» Exercise instructions:
All the data should be transcribed exactly, with every line kept.

(Data records)
__________________________________________________
Lemma map_fst_put d k x y :
  lookup d k = Some y -> map fst (put d k x) = map fst d.
Proof.
  induction d as [|[n z] d IH]; simpl; [done|].
  destruct (String.eqb_spec n k) as [->|Hnk]; simpl; [done|].
  intros H. by rewrite IH.
Qed.

Lemma resolve_app p q n :
  resolve (p ++ q) n =
  match resolve p n with Some x => resolve q x | None => None end.
Proof.
  revert n. induction p as [|c p IH]; intros n; simpl; [done|].
  destruct n as [|es]; [done|]. destruct (lookup es c); [apply IH|done].
Qed.

Lemma graft_app p q x y n :
  resolve p n = Some y -> graft (p ++ q) x n = graft p (graft q x y) n.
Proof.
  revert n. induction p as [|c p IH]; intros n; simpl.
  - by intros [= ->].
  - destruct n as [|es]; [done|]. destruct (lookup es c) as [z|]; [|done].
    intros H. by rewrite (IH _ H).
Qed.

Lemma resolve_graft p x y n :
  resolve p n = Some y -> resolve p (graft p x n) = Some x.
Proof.
  revert n. induction p as [|c p IH]; intros n; simpl; [done|].
  destruct n as [|es]; [done|]. destruct (lookup es c) as [z|] eqn:E; [|done].
  intros H. simpl. rewrite lookup_put_eq. by apply IH.
Qed.

Lemma graft_graft p x1 x2 y n :
  resolve p n = Some y -> graft p x2 (graft p x1 n) = graft p x2 n.
Proof.
  revert n. induction p as [|c p IH]; intros n; simpl; [done|].
  destruct n as [|es]; [done|]. destruct (lookup es c) as [z|] eqn:E; [|done].
  intros H. simpl. rewrite lookup_put_eq, put_put. by rewrite (IH _ H).
Qed.

Lemma graft_id p x n : resolve p n = Some x -> graft p x n = n.
Proof.
  revert n. induction p as [|c p IH]; intros n; simpl.
  - by intros [= ->].
  - destruct n as [|es]; [done|]. destruct (lookup es c) as [z|] eqn:E; [|done].
    intros H. rewrite (IH _ H). by rewrite put_id.
Qed.

Lemma split_last_app p c : split_last (p ++ [c]) = Some (p, c).
Proof.
  induction p as [|a p IH]; simpl; [done|].
  rewrite IH. by destruct p.
Qed.

Lemma split_last_join p c : split_last (os_path_join p c) = Some (p, c).
Proof. apply split_last_app. Qed.

Lemma resolve_join p c n :
  resolve (os_path_join p c) n =
  match resolve p n with
  | Some (Dir es) => lookup es c
  | _ => None
  end.
Proof.
  unfold os_path_join. rewrite resolve_app.
  destruct (resolve p n) as [[|es]|]; simpl; try done.
  by destruct (lookup es c).
Qed.

Lemma graft_join p c x y es n :
  resolve p n = Some (Dir es) -> lookup es c = Some y ->
  graft (os_path_join p c) x n = graft p (Dir (put es c x)) n.
Proof.
  intros Hp Hc. unfold os_path_join. rewrite (graft_app _ _ _ _ _ Hp).
  simpl. by rewrite Hc.
Qed.

Lemma path_neq_join1 (L : path) item ck :
  path_eqb (os_path_join L item) (os_path_join (os_path_join L ck) item) = false.
Proof.
  unfold path_eqb, os_path_join. apply bool_decide_eq_false. intros H.
  apply (f_equal length) in H. rewrite !length_app in H. simpl in H. lia.
Qed.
__________________________________________________
» Answer to the problem:
Lemma map_fst_put d k x y :
  lookup d k = Some y -> map fst (put d k x) = map fst d.
Proof.
  induction d as [|[n z] d IH]; simpl; [done|].
  destruct (String.eqb_spec n k) as [->|Hnk]; simpl; [done|].
  intros H. by rewrite IH.
Qed.

Lemma resolve_app p q n :
  resolve (p ++ q) n =
  match resolve p n with Some x => resolve q x | None => None end.
Proof.
  revert n. induction p as [|c p IH]; intros n; simpl; [done|].
  destruct n as [|es]; [done|]. destruct (lookup es c); [apply IH|done].
Qed.

Lemma graft_app p q x y n :
  resolve p n = Some y -> graft (p ++ q) x n = graft p (graft q x y) n.
Proof.
  revert n. induction p as [|c p IH]; intros n; simpl.
  - by intros [= ->].
  - destruct n as [|es]; [done|]. destruct (lookup es c) as [z|]; [|done].
    intros H. by rewrite (IH _ H).
Qed.

Lemma resolve_graft p x y n :
  resolve p n = Some y -> resolve p (graft p x n) = Some x.
Proof.
  revert n. induction p as [|c p IH]; intros n; simpl; [done|].
  destruct n as [|es]; [done|]. destruct (lookup es c) as [z|] eqn:E; [|done].
  intros H. simpl. rewrite lookup_put_eq. by apply IH.
Qed.

Lemma graft_graft p x1 x2 y n :
  resolve p n = Some y -> graft p x2 (graft p x1 n) = graft p x2 n.
Proof.
  revert n. induction p as [|c p IH]; intros n; simpl; [done|].
  destruct n as [|es]; [done|]. destruct (lookup es c) as [z|] eqn:E; [|done].
  intros H. simpl. rewrite lookup_put_eq, put_put. by rewrite (IH _ H).
Qed.

Lemma graft_id p x n : resolve p n = Some x -> graft p x n = n.
Proof.
  revert n. induction p as [|c p IH]; intros n; simpl.
  - by intros [= ->].
  - destruct n as [|es]; [done|]. destruct (lookup es c) as [z|] eqn:E; [|done].
    intros H. rewrite (IH _ H). by rewrite put_id.
Qed.

Lemma split_last_app p c : split_last (p ++ [c]) = Some (p, c).
Proof.
  induction p as [|a p IH]; simpl; [done|].
  rewrite IH. by destruct p.
Qed.

Lemma split_last_join p c : split_last (os_path_join p c) = Some (p, c).
Proof. apply split_last_app. Qed.

Lemma resolve_join p c n :
  resolve (os_path_join p c) n =
  match resolve p n with
  | Some (Dir es) => lookup es c
  | _ => None
  end.
Proof.
  unfold os_path_join. rewrite resolve_app.
  destruct (resolve p n) as [[|es]|]; simpl; try done.
  by destruct (lookup es c).
Qed.

Lemma graft_join p c x y es n :
  resolve p n = Some (Dir es) -> lookup es c = Some y ->
  graft (os_path_join p c) x n = graft p (Dir (put es c x)) n.
Proof.
  intros Hp Hc. unfold os_path_join. rewrite (graft_app _ _ _ _ _ Hp).
  simpl. by rewrite Hc.
Qed.

Lemma path_neq_join1 (L : path) item ck :
  path_eqb (os_path_join L item) (os_path_join (os_path_join L ck) item) = false.
Proof.
  unfold path_eqb, os_path_join. apply bool_decide_eq_false. intros H.
  apply (f_equal length) in H. rewrite !length_app in H. simpl in H. lia.
Qed.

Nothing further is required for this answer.